## TASK GOAL
Copy each line below that includes "clients".

## DATA FOR PROCESSING
--- START ---
Record state : Type := {
  objects : gmap nat project;      (* the heap *)
  projects : gmap string nat;      (* [projects]: id to object *)
  files : gmap string node;
  timers : list (Z * closure);     (* pending [setTimeout] callbacks with their delay *)
  fresh : nat                      (* identifiers and clock readings used so far *)
}.

(** The directory of the server and the sources of identifiers, of clock
    readings and of the messages of file-system errors. *)
Record env : Type := {
  dirname : string;
  uuidv4 : nat → string;
  now : nat → string;              (* [Date.now()] in a template string *)
  isoNow : nat → string;           (* [new Date().toISOString()] *)
  (** the message of the error of [copyFileSync(src, dest)], given what
      is at [src] and at [dest] *)
  copyError : option node → option node → string → string → string
}.

(** What an endpoint answers. *)
Inductive reply : Type :=
| Failure (code : Z) (error : string)
| Uploaded (projectId : string) (project : project)
| Found (project : project)
| Started (project : project)
| Progress (status : string) (progress : Z) (estimatedTime : option string)
| Download (filename content : string)
| Preview (content : string)
| Broken (path : string)
| Deleted.
(* ===== verification/Prelude.v ===== *)
(** * Verification of the RTCPilot media server

    RTCPilot is a WebRTC selective forwarding unit in C++ (sources under [src/src]).
    Browsers send RTP over ICE, DTLS and SRTP on one UDP port; the server parses the
    packets, keeps per-stream state (loss, jitter, retransmission, congestion feedback)
    and forwards them.  This development models that path from the bytes of a datagram up
    to the sessions of a stream, and the byte queue under the TCP protocols, as executable
    Gallina functions translated from the C++, with theorems about what they do.

    ** How C++ is modelled

    - [res A] (Prelude): a call returns [Ok], throws a [CppStreamException] ([Throw]), or
      leaves defined behaviour ([Undef] with the reason: out-of-bounds access, bad shift,
      overlapping [memcpy], null dereference, failed [assert]).  "Safe" always means that
      [Undef] is impossible.  Methods that may throw after changing their object return the
      state beside the outcome ([sbind], written [do!]).
    - integers are [Z] with their wrap-around written out ([u8] to [u64], [i16] to [i64]);
      bit fields are [bits] and [set_bits]; the host is little endian.
    - memory is a list of byte cells per object ([buf]); a pointer into it is an index.
      Every load and store is checked.  A packed C struct laid over a buffer is a module of
      accessors on the buffer, not a copied record.
    - objects are records, one [Definition] per method, in the order and with the guards of
      the source; outputs (datagrams, callbacks) are lists in the result.  The clock,
      uninitialised memory and random draws are arguments.
    - OpenSSL's HMAC, libsrtp and the resolver functions are type classes ([EvpMac],
      [LibSrtp], [Inet]) with
      their documented behaviour as classes of laws; concrete instances witness them.

    ** Files, and the sources they model

    - [Prelude]: outcomes, machine integers, byte strings, buffers, automation.
    - [ByteStream]: [utils/byte_stream.hpp], loads and stores in both byte orders.
    - [ByteCrypto]: the CRC-32 of [utils/byte_crypto.cpp] and its HMAC wrapper.
    - [IpAddress]: [utils/ipaddress.hpp], socket addresses and text.
    - [Stun], [StunMessage]: [net/stun/stun.cpp], parser, serializer, authentication; the
      wire format and the proofs over it are in the second file.
    - [IceServer]: [webrtc_room/ice_server.cpp], the ICE-lite agent of a session.
    - [DataBuffer]: [utils/data_buffer.hpp], the byte queue of the TCP protocols.
    - [RtpPub]: [net/rtprtcp/rtprtcp_pub.hpp], headers, demultiplexing, sequence order.
    - [StdMap]: [std::map] with integer keys as a sorted association list.
    - [RtpPacket]: [net/rtprtcp/rtp_packet.cpp]: parsing, cloning, header fields, RFC 5285
      extensions, RTX encapsulation.
    - [RtcpReports] ([rtcp_sr.hpp], [rtcp_rr.hpp]), [RtcpFeedback] ([rtcp_pspli.hpp],
      [rtcpfb_nack.hpp]), [RtcpXr] ([rtcp_xr*.hpp]), [RtcpTcc] ([rtcp_tcc_fb.hpp]): RTCP.
    - [Nack], [JitterBuffer]: [webrtc_room/nack_generator.cpp] and
      [fast_jitterbuffer.cpp].
    - [RtpSession], [RtpSendSession], [RtpRecvSession]: the files of these names under
      [webrtc_room/]; [RtpSession] also has [utils/stream_statics.hpp] and the NTP
      conversion of [utils/timeex.hpp].
    - [TccServer]: [webrtc_room/tcc_server.cpp].
    - [WebSocketFrame]: [net/http/websocket/websocket_frame.cpp], the incremental parser.
      [WebSocketSession]: the loop of [ws_session_base.cpp] with the server session and the
      client as instances of its virtual interface.
    - [Effect]: a monad of state, emitted calls and outcome for the objects that talk to
      others; [RtpPacketEdits]: which edits of a packet keep its frame.
    - [MediaPusher], [MediaPuller]: the published and the subscribed track,
      [webrtc_room/media_pusher.cpp] and [media_puller.cpp].
    - [SrtpSession]: [webrtc_room/srtp_session.cpp] over an interface for libsrtp.
    - [WebRtcSession]: [webrtc_room/webrtc_session.cpp], the sessions of a room: the SRTP
      contexts, the pushers and pullers of a peer, the dispatch of RTP and compound RTCP.
    - [WebRtcServer]: [webrtc_room/webrtc_server.cpp], the UDP flow: which session a datagram
      belongs to.
    - [StrMap], [RtcInfo]: [std::map] with string keys; the description of a track and its
      JSON form, [webrtc_room/rtc_info.hpp].
    - [RtcRelay]: [port_generator.cpp], [rtc_send_relay.cpp] and [rtc_recv_relay.cpp], tracks
      carried between two servers.
    - [Room]: [webrtc_room/rtc_user.cpp] and [room.cpp], members, notifications, the pilot
      centre's messages, the fan-out of media, key frame requests, relays and timeouts.
    - [Text], [Sdp]: strings and their splitting ([utils/stringex.hpp]); session descriptions,
      [format/rtc_sdp/], from the offer that is parsed to the answer that is written.
    - [Sfu]: a room together with the UDP server: the calls of each on the other are carried
      out; the requests that make sessions, [HandlePushSdp], [HandleWhipPushSdp],
      [HandlePullSdp] and [HandleRemotePullSdp] of [room.cpp].
    - [SfuMedia]: the way of media through them, for the end-to-end theorem.
    - [RoomMgr]: [webrtc_room/room_mgr.cpp], the rooms by their ids and the requests of clients
      and messages of the pilot centre that are handed to them.
    - [Http], [Whip]: [net/http/http_session.cpp], [http_common.hpp] and [http_server.cpp], the
      reader of requests and the handlers' table; [webrtc_room/whip.cpp], the handlers.
    ** How the parts interact

    A datagram is STUN ([Stun.Parse], answered by [IceServer]), RTCP or RTP ([RtpPub]
    demultiplexes).  RTP is parsed by [RtpPacket.Parse]; [TccServer] numbers its arrival;
    [RtpRecvSession] updates [RtpSession] statistics, undoes RTX and feeds [Nack], whose
    requests leave as [RtcpFeedback] packets, and reports leave as [RtcpReports].  On the way
    out [RtpSendSession] caches clones of what it sends, answers NACKs with RTX packets from
    that cache and sends sender reports.  Theorems of the upper components are about these
    compositions: for example that a NACK that decodes to a list of losses is answered by
    exactly the cached packets of that list, encapsulated.

    ** What the theorems show

    - Safety of every parser on arbitrary input: [Parse_safe], [stun_Parse_safe],
      [tcc_Parse_safe].
    - Round trips: STUN messages, RTX encapsulation, header extensions, sender and receiver
      reports, transport feedback, DLRR blocks.
    - Authentication: [CheckAuthentication_spec] (sound, and complete with
      [stun_roundtrip]), [ice_answers_authenticated].
    - Refinement: the byte queue of [DataBuffer]; the retransmission cache of
      [RtpSendSession] as a map from sequence numbers to packets.
    - Equivalence with a reference: the CRC table and the bitwise division; the extended
      sequence number of RFC 3550; the NACK list as the set of missing numbers.
    - Bounds, invariants and liveness: jitter, report fields, NACK lists that drain.
    - Errors: where the code departs from its own intent, the theorem states what it does
      (see the findings of the manifest).
    - End to end: [media_end_to_end], from a publisher's datagram to the datagrams of its
      subscribers; [publish_registers] and [subscribe_registers], the requests before.
    - Forwarding: [HandleRtpPacket_forwards] (what a pusher hands to the room),
      [OnTransportSendRtp_forwards] (what a puller sends), [srtp_conversation] (the protected
      leg), [keyframe_every_ten_seconds].
    - WebSocket: [HandleFrame_refines] (however TCP cuts the stream), [messages_delivered].
    - [published_packet_reaches_room], [session_invariant], [HandleRtcpPacket_inverted],
      [forged_report_overflows]: a session, from the datagram to the room's callback.
    - Routing: [stun_binds_address] and [OnTimer_sweeps] (datagrams to sessions),
      [fan_out] and [stream_crosses_servers] (packets to subscribers here and on another
      server), [lost_packets_recovered] (retransmission between relays).
    - Rooms: [room_invariant] over every sequence of events, [OnTimer_releases],
      [silent_room_ends], [join_announced], [remote_user_stays];
      [track_description_roundtrip] for what servers tell each other about a track.
    - Session descriptions: [answer_negotiated] (what of an offer is accepted),
      [rtpmap_first_undefined]; [subscriber_answer_agrees] (a subscriber's answer and its packets).
    - Signalling: [request_answered_once], [stranger_push_answered_twice] (requests of clients),
      [manager_invariant], [tick_sweeps_rooms] and [dead_rooms_end] (the rooms of the server);
      [request_delivered] (a request however TCP cuts it), [whip_publishes] from the socket to
      the rooms, [whip_bad_offer_unanswered], [delete_removes_room], [bare_field_throws].
    ** Bounds and fuel

    Loops that the source bounds by data use structural recursion.  The others carry fuel
    that is shown to be enough: the sequence loops of feedback packets and the NACK
    generator 65537 (every 16-bit number once), the flush of skipped feedback numbers 4682
    (chunks of 14), the STUN attribute loop the length of the datagram (each attribute is at
    least four bytes), the jitter buffer's drain the number of stored packets.  No theorem
    assumes that fuel suffices: running out is [Undef OutOfFuel], which safety excludes.

    ** Not modelled

    DTLS and the sockets (every decision is inside OpenSSL or libuv), the live-streaming side
    (RTMP, FLV and MP4, HTTP-FLV), the voice agent, logging, and the memory management of C++
    objects. *)
From stdpp Require Export base list numbers strings.
From Stdlib Require Export ZArith Lia.

Declare Scope rtc_scope.
Delimit Scope rtc_scope with rtc.
#[global] Open Scope Z_scope.
#[global] Open Scope rtc_scope.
--- END ---
## ANSWER SECTION
    - [RoomMgr]: [webrtc_room/room_mgr.cpp], the rooms by their ids and the requests of clients
    - Signalling: [request_answered_once], [stranger_push_answered_twice] (requests of clients),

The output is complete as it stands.